What legacy will you leave when you're gone? Will what you have done matter in 100 years? These are questions that I've been asking myself a lot recently.
For the most part, I never thought much about leaving any kind of mark on the world. The end of the road seemed like a distant never. I imagined that for whatever reason, I'd live long enough to see science create a way for us to cheat death eternally.
But now, as a father, I realize that the role I play on this Earth is a limited one. My job is to help my son Luke have the best shot he has to have a successful and fruitful life of his own. That, in itself, is a worthwhile legacy to leave behind.
Is it enough?
Gary Vaynerchuk, an entrepreneur and writer of several books related to building businesses, talks frequently about his determination to leave a lasting legacy. He is what I like to refer to as a motivational entrepreneur. He has built a massive business by motivating others to build businesses and do what they love.
One statement he made on Twitter stands out to me. He wrote, "I have no interest in making the most money in the world. I have an interest in having the most people at my funeral."
My 35th Birthday is a month away, putting me right at that halfway point between birth and being 70. The first 35 years of my life have been an incredible journey, but one not without regrets.
I regret not doing more in high school to give myself an opportunity at a college education. As years go by, I find myself wishing I had pursued my passions in science and gone after a degree that would have put me in the field conducting research, testing hypothesis, and furthering human understanding of the universe.
This put me on a different route, starting off my career at an early age doing radio. I do not regret doing this as broadcasting was and continues to be one of my passions.
After high school, I moved to Austin in hopes of working at Dell. That didn't work out as planned as the tech bubble burst in 2001. I settled for work in call centers, where I spent nearly a decade listening to complaints and attempting to resolve issues for people I would never meet or build any type of lasting rapport with.
This call center work spanned several types of businesses. I was an appliance troubleshooter at Sears, a representative for the online Apple Store, and even worked for the city's electric utility taking outage calls and helping people with their bills.
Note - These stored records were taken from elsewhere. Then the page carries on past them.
(** The calls that handing up [out] makes. *)
Definition seen (out : list entry) : list (Z * DTAP_Data_Info * bytes) :=
  omap (fun '(cb, i, d) => (fun c => (c, i, d)) <$> cb) out.

Record basic_inv (b : DTAP_Basic_Channel) : Prop := {
  bi_size : zlen (cacheRxBuffs b) <= DTAP_BASIC_MODE_MAX_CACHE_NUM + 1;
  bi_ready : isReady b = true -> cacheRxBuffs b = []
}.

(** [g] is what parsing made of a buffer [b]. *)
Record basic_frame (g : DTAP_Frame) (b : SDF_Buff) : Prop := {
  bf_wf : buff_wf b;
  bf_parsed : parsed_wf b DTAP_FRAME_BASIC g
}.

Inductive basic_event :=
| BcRecv (g : DTAP_Frame) (cb : DTAP_DataRecvCb)
| BcReady
| BcSend (pi : Z) (b : SDF_Buff).

(** A buffer with room for the headers of this mode and of the DLI layer. *)
Definition basic_send_ok (b : SDF_Buff) : Prop :=
  buff_wf b /\ DTAP_BASIC_HEADER_LEN + 1 + DLI_HEADER <= dataOff b.

Definition basic_event_ok (ev : basic_event) : Prop :=
  match ev with
  | BcRecv g _ => exists b, basic_frame g b
  | BcReady => True
  | BcSend _ b => basic_send_ok b
  end.

Section proofs.
Context {W : Type} `{Scheduler W}.
Context (ch : DTAP_Channel).
Implicit Types (b : DTAP_Basic_Channel) (w : W).

Definition run_basic_event (ev : basic_event) : ST (DTAP_Basic_Channel * W) unit :=
  match ev with
  | BcRecv g cb => let! _ := DTAP_RecvBasicFrame ch g cb in st_ret tt
  | BcReady => DTAP_RecvBasicFrameContinue
  | BcSend p b => let! _ := over (DTAP_SendBasicFrame ch p b) in st_ret tt
  end.
Definition run_basic (evs : list basic_event) : ST (DTAP_Basic_Channel * W) unit :=
  st_for evs run_basic_event.

(** The packet in a frame. *)
Definition frame_entry (g : DTAP_Frame) (cb : DTAP_DataRecvCb) : entry :=
  (cb, mk_info (pi g) (ch_lcid ch) (ch_srcTcid ch),
   match f_buff g with Some b => drop (Z.to_nat (headerLen g)) (buff_data b) | None => [] end).

(** The packets that arrive in a run. *)
Definition basic_arrivals (evs : list basic_event) : list entry :=
  omap (fun ev => match ev with BcRecv g cb => Some (frame_entry g cb) | _ => None end) evs.

(** From [w] to [w'] [out] was handed up and nothing else. *)
Definition gave_all w w' (out : list entry) : Prop :=
  sched_ok ch w' /\ exists t, trace w' = trace w ++ t /\ delivered_to t = seen out.

Lemma seen_app o1 o2 : seen (o1 ++ o2) = seen o1 ++ seen o2.
Proof. apply omap_app. Qed.

Lemma gave_all_trans w1 w2 w3 o1 o2 :
  gave_all w1 w2 o1 -> gave_all w2 w3 o2 -> gave_all w1 w3 (o1 ++ o2).
Proof.
  intros [_ (t1&E1&D1)] [Hok (t2&E2&D2)]. split; [done|]. exists (t1 ++ t2).
  by rewrite E2, E1, delivered_to_app, seen_app, D1, D2, app_assoc.
Qed.
Lemma calm_gave_all w w' : calm ch w w' -> gave_all w w' [].
Proof. intros [Hok (t&E&Hq)]. split; [done|]. exists t. split; [done|]. by apply quiet_delivered. Qed.
Lemma gave_all_extends w w' out : gave_all w w' out -> extends w w'.
Proof. intros [_ (t&E&_)]. by exists t. Qed.

Lemma wp_call_recv cb info d w (Q : unit -> W -> Prop) :
  sched_ok ch w -> (forall w', gave_all w w' [(cb, info, buff_data d)] -> Q tt w') ->
  wp (call_recv cb info d) w Q.
Proof.
  intros Hok HQ. unfold call_recv. destruct cb as [cb|].
  - apply wp_bind. unfold recv_cb. destruct (ask_total (CRecv cb info (buff_data d)) w) as (a&w'&Ha&Ht).
    unfold wp. rewrite Ha. apply HQ. split; [by eapply sched_ask|]. by eexists.
  - apply wp_ret, HQ. split; [done|]. exists []. by rewrite app_nil_r.
Qed.

(** What a step did: [out] was handed up, [tk] taken from what arrived. *)
Record basic_step (arrived tk : list entry) b b' w w' (out : list entry) : Prop := {
  bs_inv : basic_inv b';
  bs_gave : gave_all w w' out;
  bs_queue : out ++ cached b' = cached b ++ tk;
  bs_sub : tk `sublist_of` arrived;
  bs_all : alloc_failed_since w w' \/
    DTAP_BASIC_MODE_MAX_CACHE_NUM + 1 < zlen (cached b) + zlen arrived \/ tk = arrived
}.

Lemma wp_continue b w (Q : unit -> _ -> Prop) :
  sched_ok ch w -> basic_inv b ->
  (forall b' w', basic_step [] [] b b' w w' (cached b) -> isReady b' = true -> Q tt (b', w')) ->
  wp DTAP_RecvBasicFrameContinue (b, w) Q.
Proof.
  intros Hok Hinv HQ. unfold DTAP_RecvBasicFrameContinue. apply wp_bind, wp_gets, wp_bind. cbn [fst].
  apply (wp_for (fun l s => cacheRxBuffs s.1 = l /\ exists out, gave_all w s.2 out /\ out ++ cached s.1 = cached b)).
  - split; [done|]. exists []. split; [apply calm_gave_all, calm_refl; done|done].
  - intros c l [b1 w1] [Hl (out&Hg&Hout)]. cbn [fst snd] in *. apply wp_bind, wp_over, wp_call_recv; [apply Hg|].
    intros w2 Hg2. apply wp_modify. cbn. rewrite Hl. split; [done|].
    eexists. split; [by eapply gave_all_trans|]. rewrite <- app_assoc, <- Hout. f_equal.
    unfold cached. cbn. by rewrite Hl.
  - intros [b1 w1] [Hl (out&Hg&Hout)]. cbn [fst snd] in *. apply wp_modify.
    assert (out = cached b) as ->. { rewrite <- Hout. unfold cached at 1. by rewrite Hl, app_nil_r. }
    apply HQ; [|done]. constructor; [split; cbn; rewrite Hl|done| |constructor|auto].
    + by vm_compute.
    + done.
    + unfold cached at 2. cbn. by rewrite Hl, !app_nil_r.
Qed.

Lemma trim_basic g d :
  basic_frame g d -> exists d', SDF_BuffTrimPrefix (f_buff g) (headerLen g) = Some (dataOff d + headerLen g, d') /\
    buff_wf d' /\ forall cb, frame_entry g cb = (cb, mk_info (pi g) (ch_lcid ch) (ch_srcTcid ch), buff_data d').
Proof.
  intros [Hwf Hp]. pose proof (pw_lens _ _ _ Hp) as (?&?&?). pose proof (pw_sum _ _ _ Hp) as Hs. cbn in Hs.
  destruct (trim_prefix_spec d (headerLen g) Hwf) as (d'&Ht&Hwf'&Hd'&_); [lia|].
  exists d'. rewrite (fo_buff _ _ (pw_over _ _ _ Hp)). split_and!; [done..|].
  intros cb. unfold frame_entry. by rewrite (fo_buff _ _ (pw_over _ _ _ Hp)), Hd'.
Qed.

Lemma wp_new_cache d info cb w (Q : option DTAP_BasicCacheFrame -> W -> Prop) :
  sched_ok ch w -> buff_wf d ->
  (forall w', calm ch w w' -> alloc_failed_since w w' -> Q None w') ->
  (forall w', calm ch w w' -> Q (Some (mk_bcache d info cb)) w') ->
  wp (DTAP_CreateBasicCacheFrame d info cb) w Q.
Proof.
  intros Hok Hwf Hfail HQ. unfold DTAP_CreateBasicCacheFrame. apply wp_bind, (wp_alloc_cases ch); [done| |].
  - intros w1 Hc Hf. by apply wp_ret, Hfail.
  - intros w1 Hc1. cbn [negb]. apply wp_bind, (wp_alloc_cases ch); [by eapply calm_ok| |].
    + intros w2 Hc2 Hf2. apply wp_ret. rewrite copy_failed.
      apply Hfail; [by eapply calm_trans|]. eapply alloc_failed_later; [by eapply calm_extends|done].
    + intros w2 Hc2. apply wp_ret. rewrite copy_wf by done. apply HQ. by eapply calm_trans.
Qed.

(** The statuses of [DTAP_RecvBasicFrame]. *)
Definition basic_status b (tk : list entry) (ret : Z) : Prop :=
  if isReady b then ret = DTAP_SUCCESS
  else if DTAP_BASIC_MODE_MAX_CACHE_NUM <? zlen (cacheRxBuffs b) then ret = DTAP_TRANS_BASIC_CACHE_OVERFLOW_ERR
  else ret = match tk with [] => DTAP_TRANS_BASIC_CREATE_FRAME_ERR | _ => DTAP_SUCCESS end.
I felt as though, for a decade, my life goals were set back doing customer service. As much as I enjoyed solving problems for people, the impact I had on their lives could be measured in minutes or hours at best.
It took me several years of doing broadcasting work online for free to build up a portfolio that gave me the ability to land a job as a producer and get back into broadcasting.
I worked very hard with the primary motivation of getting out of a job that was minimally rewarding and had no vertical momentum. In broadcasting, you have a lot more control over your success. The job you do either on the air or in the studio makes a difference on your success.
Broadcasting was fun, and the work I did absolutely had an impact on the world, but it isn't the kind of impact I want to be a part of my lasting legacy. The show I was hired to produce/direct focused on conspiracy theories, politics, and entertainment.
The conspiracy theories ranged from interesting and rooted in facts to far-fetched stretches of the imagination. The politics did not align with my own. The entertainment value, however, was high for anyone watching that took what was said with a skeptical eye.
This show, after I departed, would go on to shift its focus to topics and ideals that sit in direct opposition to my own. It went from a fun entertainment show to a sounding board for a movement that thrives off of creating fear, distrust, and anger against everyday individuals.
I moved on to work in online media focused on the topic of technology. My ability to write and edit together compelling stories in audio and video made it easy for me to play a useful role in a number of online publications.
To date, I've written over 2,000 articles on tech news, tutorials, and even editorials. I've worked behind the scenes with some of the coolest content creators in the industry and interviewed innovators about technologies that are set to change the world over the next five years.
Over that time, I've edited over 1,000 videos, done voiceovers for over a dozen brands, and ghostwritten for some of the most prolific influencers in the game.
In recent years I've written documentation for hundreds of individual products, including two large open source projects. This role is one that I'm particularly proud of, knowing that hundreds of developers around the world are utilizing something that I helped create to build their websites and define their brands.
All the while, I have never focused that effort on building something of my own. Something I can point to and say, "I built that for myself."
I've done proof of concepts. I created a website and podcast about gaming to prove that even with a little short-term effort, you can still carve out a niche for yourself and build an audience with little to no outside assistance.
In all that time, I have yet to dedicate the time and effort required to build something and see it to fruition for myself. It's always been for other companies, individuals, etc.
Luke will have an amazing life. My part in this story ends well before his does. It's important to me that whatever I create generates some lasting benefit for him. It has to be something to make not only his life better but to empower him to affect the lives of others in a positive way.
Perhaps more than anything, I want to build something that he can carry on and pass on to his children. In order for this to happen, it's my intention to make Luke a part of this from the beginning.
For some, legacy is built on business building. For others, it's art or invention, charity or community improvement. My goal is to build something that incorporates all five of these aspects. I have a plan for doing so, and it will take several years of hard work to execute.
I'm looking forward to this next big project and sharing more about it in the coming months.